*** Opening of Task input ***
(** [CloseState] and the continuation handle. *)
Record t := mk { result_ : ResultStorage.t; flags_ : Z; continuation_ : option Z }.
Definition new : t := mk ResultStorage.new 0 None.

Definition SetResult (result : ResultE unit) (s : t) : outcome t :=
  r ← ResultStorage.SetResult result (result_ s); Val (mk r (flags_ s) (continuation_ s)).
Definition HasResult (s : t) : bool := ResultStorage.IsImmediate (result_ s).
Definition TakeResult (s : t) : outcome (ResultE unit) := ResultStorage.Take (result_ s).

Definition CancelRequestTerminal (s : t) : bool :=
  negb (Z.land (flags_ s) kCancelRequestTerminalBit =? 0).
Definition Completed (s : t) : bool := negb (Z.land (flags_ s) kCompletedBit =? 0).
Definition MarkCancelRequestTerminal (s : t) : t :=
  mk (result_ s) (Z.lor (flags_ s) kCancelRequestTerminalBit) (continuation_ s).
Definition MarkCompleted (s : t) : t :=
  mk (result_ s) (Z.lor (flags_ s) kCompletedBit) (continuation_ s).
Definition BeginWaiting (continuation : option Z) (s : t) : t :=
  mk (result_ s) (flags_ s) continuation.

Definition TryAuthorizeClose (operations_pending : bool) (s : t) : bool * t :=
  if Completed s || negb (CancelRequestTerminal s) || operations_pending then (false, s)
  else (true, MarkCompleted s).
End FdCloseConvergence.
Import FdCloseConvergence.

Inductive close_call :=
| CloseSetResult (r : ResultE unit)
| CloseBeginWaiting (h : Z)
| CloseCancelTerminal
| CloseTry (operations_pending : bool).

#[global] Instance close_call_eq_dec : EqDecision close_call.
Proof. solve_decision. Defined.

Definition close_step (c : close_call) (s : t) : outcome (bool * t) :=
  match c with
  | CloseSetResult r => s ← SetResult r s; Val (false, s)
  | CloseBeginWaiting h => Val (false, BeginWaiting (Some h) s)
  | CloseCancelTerminal => Val (false, MarkCancelRequestTerminal s)
  | CloseTry p => Val (TryAuthorizeClose p s)
  end.

Fixpoint close_run (cs : list close_call) (s : t) : outcome (list bool * t) :=
  match cs with
  | [] => Val ([], s)
  | c :: cs => '(b, s) ← close_step c s; '(bs, s) ← close_run cs s; Val (b :: bs, s)
  end.

(** The flag byte says exactly what happened: bit 0 a terminal cancel request,
    bit 1 an authorised close. *)
Definition flags_of (terminal completed : bool) : Z :=
  (if terminal then 1 else 0) + (if completed then 2 else 0).

Lemma close_step_flags c s b s' terminal completed :
  flags_ s = flags_of terminal completed -> close_step c s = Val (b, s') ->
  b = match c with CloseTry p => terminal && negb p && negb completed | _ => false end /\
  flags_ s' = flags_of (terminal || bool_decide (c = CloseCancelTerminal)) (completed || b).
Proof.
  intros Hf E. destruct s as [r f k]; simpl in Hf; subst f.
  destruct c as [r'|h| |p]; simpl in E.
  - unfold SetResult in E. simpl in E. outcome_inv. simplify_eq. simpl.
    by destruct terminal, completed.
  - injection E as <- <-. by destruct terminal, completed.
  - injection E as <- <-. by destruct terminal, completed.
  - destruct terminal, completed, p; vm_compute in E; injection E as <- <-; done.
Qed.

Lemma close_run_cons c cs s bs s' :
  close_run (c :: cs) s = Val (bs, s') ->
  exists b s1 bs', close_step c s = Val (b, s1) /\ close_run cs s1 = Val (bs', s') /\ bs = b :: bs'.
Proof.
  simpl. destruct (close_step c s) as [[b s1]|]; [|done]. simpl.
  destruct (close_run cs s1) as [[bs' s2]|] eqn:E; [|done]. simpl. intros [= <- <-].
  by exists b, s1, bs'.
Qed.

Lemma close_run_snoc cs c s bs b s' :
  close_run (cs ++ [c]) s = Val (bs ++ [b], s') ->
  exists s1, close_run cs s = Val (bs, s1) /\ close_step c s1 = Val (b, s').
Proof.
  revert s bs. induction cs as [|c' cs IH]; intros s bs E; cbn [app] in E;
    apply close_run_cons in E as (b' & s1 & bs' & E1 & E2 & Eb).
  - simpl in E2. simplify_eq. destruct bs as [|? [|]]; simplify_eq/=. by exists s.
  - destruct bs as [|b1 bs]; simplify_eq/=.
    + destruct cs; cbn [app] in E2; by apply close_run_cons in E2 as (? & ? & ? & _ & _ & ?).
    + destruct (IH _ _ E2) as (s3 & E & E'). exists s3. by rewrite E1; simpl; rewrite E.
Qed.

Lemma close_run_flags cs s bs s' terminal completed :
  flags_ s = flags_of terminal completed -> close_run cs s = Val (bs, s') ->
  flags_ s' = flags_of (terminal || bool_decide (CloseCancelTerminal ∈ cs))
                       (completed || bool_decide (true ∈ bs)).
Proof.
  revert s bs terminal completed.
  induction cs as [|c cs IH]; intros s bs terminal completed Hf E.
  - simpl in E. injection E as <- <-. rewrite !bool_decide_eq_false_2 by set_solver. by rewrite !orb_false_r.
  - apply close_run_cons in E as (b & s1 & bs1 & E1 & E2 & ->).
    destruct (close_step_flags c s b s1 terminal completed Hf E1) as [_ Hf1].
    rewrite (IH _ _ _ _ Hf1 E2), <- !orb_assoc. f_equal; f_equal.
    + rewrite <- bool_decide_or. apply bool_decide_ext. set_solver.
    + apply eq_iff_eq_true. rewrite orb_true_iff, !bool_decide_eq_true. set_solver.
Qed.

(** A descriptor close is authorised exactly once, and exactly when it is
    safe: an attempt succeeds if and only if the cancel request had already
    reached its terminal state, no operation on the descriptor is pending, and
    no earlier attempt succeeded. Result stores and waiting change nothing of this. *)
Theorem fd_close_authorized_exactly_once cs operations_pending bs b s :
  close_run (cs ++ [CloseTry operations_pending]) new = Val (bs ++ [b], s) ->
  b = true <-> CloseCancelTerminal ∈ cs /\ operations_pending = false /\ true ∉ bs.
Proof.
  intros E. apply close_run_snoc in E as (s1 & E & E').
  pose proof (close_run_flags cs new bs s1 false false eq_refl E) as Hf. simpl in Hf.
  destruct (close_step_flags _ _ _ _ _ _ Hf E') as [-> _].
  rewrite !andb_true_iff, !negb_true_iff, bool_decide_eq_true, bool_decide_eq_false. tauto.
Qed.

Lemma fd_close_authorized_exactly_once_witness :
  exists s, close_run ([CloseTry false; CloseCancelTerminal; CloseTry true] ++ [CloseTry false]) new
    = Val ([false; false; false] ++ [true], s) /\ true ∉ [false; false; false].
Proof.
  eexists. assert (E : close_run ([CloseTry false; CloseCancelTerminal; CloseTry true] ++ [CloseTry false]) new
    = Val ([false; false; false] ++ [true], mk ResultStorage.new 3 None)) by reflexivity.
  split; [exact E|].
  apply (fd_close_authorized_exactly_once _ _ _ _ _ E). reflexivity.
Defined.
*** Close of Task input ***
● **Required action**: Print every record exactly as it was given.

● **Final answer**:
(** [CloseState] and the continuation handle. *)
Record t := mk { result_ : ResultStorage.t; flags_ : Z; continuation_ : option Z }.
Definition new : t := mk ResultStorage.new 0 None.

Definition SetResult (result : ResultE unit) (s : t) : outcome t :=
  r ← ResultStorage.SetResult result (result_ s); Val (mk r (flags_ s) (continuation_ s)).
Definition HasResult (s : t) : bool := ResultStorage.IsImmediate (result_ s).
Definition TakeResult (s : t) : outcome (ResultE unit) := ResultStorage.Take (result_ s).

Definition CancelRequestTerminal (s : t) : bool :=
  negb (Z.land (flags_ s) kCancelRequestTerminalBit =? 0).
Definition Completed (s : t) : bool := negb (Z.land (flags_ s) kCompletedBit =? 0).
Definition MarkCancelRequestTerminal (s : t) : t :=
  mk (result_ s) (Z.lor (flags_ s) kCancelRequestTerminalBit) (continuation_ s).
Definition MarkCompleted (s : t) : t :=
  mk (result_ s) (Z.lor (flags_ s) kCompletedBit) (continuation_ s).
Definition BeginWaiting (continuation : option Z) (s : t) : t :=
  mk (result_ s) (flags_ s) continuation.

Definition TryAuthorizeClose (operations_pending : bool) (s : t) : bool * t :=
  if Completed s || negb (CancelRequestTerminal s) || operations_pending then (false, s)
  else (true, MarkCompleted s).
End FdCloseConvergence.
Import FdCloseConvergence.

Inductive close_call :=
| CloseSetResult (r : ResultE unit)
| CloseBeginWaiting (h : Z)
| CloseCancelTerminal
| CloseTry (operations_pending : bool).

#[global] Instance close_call_eq_dec : EqDecision close_call.
Proof. solve_decision. Defined.

Definition close_step (c : close_call) (s : t) : outcome (bool * t) :=
  match c with
  | CloseSetResult r => s ← SetResult r s; Val (false, s)
  | CloseBeginWaiting h => Val (false, BeginWaiting (Some h) s)
  | CloseCancelTerminal => Val (false, MarkCancelRequestTerminal s)
  | CloseTry p => Val (TryAuthorizeClose p s)
  end.

Fixpoint close_run (cs : list close_call) (s : t) : outcome (list bool * t) :=
  match cs with
  | [] => Val ([], s)
  | c :: cs => '(b, s) ← close_step c s; '(bs, s) ← close_run cs s; Val (b :: bs, s)
  end.

(** The flag byte says exactly what happened: bit 0 a terminal cancel request,
    bit 1 an authorised close. *)
Definition flags_of (terminal completed : bool) : Z :=
  (if terminal then 1 else 0) + (if completed then 2 else 0).

Lemma close_step_flags c s b s' terminal completed :
  flags_ s = flags_of terminal completed -> close_step c s = Val (b, s') ->
  b = match c with CloseTry p => terminal && negb p && negb completed | _ => false end /\
  flags_ s' = flags_of (terminal || bool_decide (c = CloseCancelTerminal)) (completed || b).
Proof.
  intros Hf E. destruct s as [r f k]; simpl in Hf; subst f.
  destruct c as [r'|h| |p]; simpl in E.
  - unfold SetResult in E. simpl in E. outcome_inv. simplify_eq. simpl.
    by destruct terminal, completed.
  - injection E as <- <-. by destruct terminal, completed.
  - injection E as <- <-. by destruct terminal, completed.
  - destruct terminal, completed, p; vm_compute in E; injection E as <- <-; done.
Qed.

Lemma close_run_cons c cs s bs s' :
  close_run (c :: cs) s = Val (bs, s') ->
  exists b s1 bs', close_step c s = Val (b, s1) /\ close_run cs s1 = Val (bs', s') /\ bs = b :: bs'.
Proof.
  simpl. destruct (close_step c s) as [[b s1]|]; [|done]. simpl.
  destruct (close_run cs s1) as [[bs' s2]|] eqn:E; [|done]. simpl. intros [= <- <-].
  by exists b, s1, bs'.
Qed.

Lemma close_run_snoc cs c s bs b s' :
  close_run (cs ++ [c]) s = Val (bs ++ [b], s') ->
  exists s1, close_run cs s = Val (bs, s1) /\ close_step c s1 = Val (b, s').
Proof.
  revert s bs. induction cs as [|c' cs IH]; intros s bs E; cbn [app] in E;
    apply close_run_cons in E as (b' & s1 & bs' & E1 & E2 & Eb).
  - simpl in E2. simplify_eq. destruct bs as [|? [|]]; simplify_eq/=. by exists s.
  - destruct bs as [|b1 bs]; simplify_eq/=.
    + destruct cs; cbn [app] in E2; by apply close_run_cons in E2 as (? & ? & ? & _ & _ & ?).
    + destruct (IH _ _ E2) as (s3 & E & E'). exists s3. by rewrite E1; simpl; rewrite E.
Qed.

Lemma close_run_flags cs s bs s' terminal completed :
  flags_ s = flags_of terminal completed -> close_run cs s = Val (bs, s') ->
  flags_ s' = flags_of (terminal || bool_decide (CloseCancelTerminal ∈ cs))
                       (completed || bool_decide (true ∈ bs)).
Proof.
  revert s bs terminal completed.
  induction cs as [|c cs IH]; intros s bs terminal completed Hf E.
  - simpl in E. injection E as <- <-. rewrite !bool_decide_eq_false_2 by set_solver. by rewrite !orb_false_r.
  - apply close_run_cons in E as (b & s1 & bs1 & E1 & E2 & ->).
    destruct (close_step_flags c s b s1 terminal completed Hf E1) as [_ Hf1].
    rewrite (IH _ _ _ _ Hf1 E2), <- !orb_assoc. f_equal; f_equal.
    + rewrite <- bool_decide_or. apply bool_decide_ext. set_solver.
    + apply eq_iff_eq_true. rewrite orb_true_iff, !bool_decide_eq_true. set_solver.
Qed.

(** A descriptor close is authorised exactly once, and exactly when it is
    safe: an attempt succeeds if and only if the cancel request had already
    reached its terminal state, no operation on the descriptor is pending, and
    no earlier attempt succeeded. Result stores and waiting change nothing of this. *)
Theorem fd_close_authorized_exactly_once cs operations_pending bs b s :
  close_run (cs ++ [CloseTry operations_pending]) new = Val (bs ++ [b], s) ->
  b = true <-> CloseCancelTerminal ∈ cs /\ operations_pending = false /\ true ∉ bs.
Proof.
  intros E. apply close_run_snoc in E as (s1 & E & E').
  pose proof (close_run_flags cs new bs s1 false false eq_refl E) as Hf. simpl in Hf.
  destruct (close_step_flags _ _ _ _ _ _ Hf E') as [-> _].
  rewrite !andb_true_iff, !negb_true_iff, bool_decide_eq_true, bool_decide_eq_false. tauto.
Qed.

Lemma fd_close_authorized_exactly_once_witness :
  exists s, close_run ([CloseTry false; CloseCancelTerminal; CloseTry true] ++ [CloseTry false]) new
    = Val ([false; false; false] ++ [true], s) /\ true ∉ [false; false; false].
Proof.
  eexists. assert (E : close_run ([CloseTry false; CloseCancelTerminal; CloseTry true] ++ [CloseTry false]) new
    = Val ([false; false; false] ++ [true], mk ResultStorage.new 3 None)) by reflexivity.
  split; [exact E|].
  apply (fd_close_authorized_exactly_once _ _ _ _ _ E). reflexivity.
Defined.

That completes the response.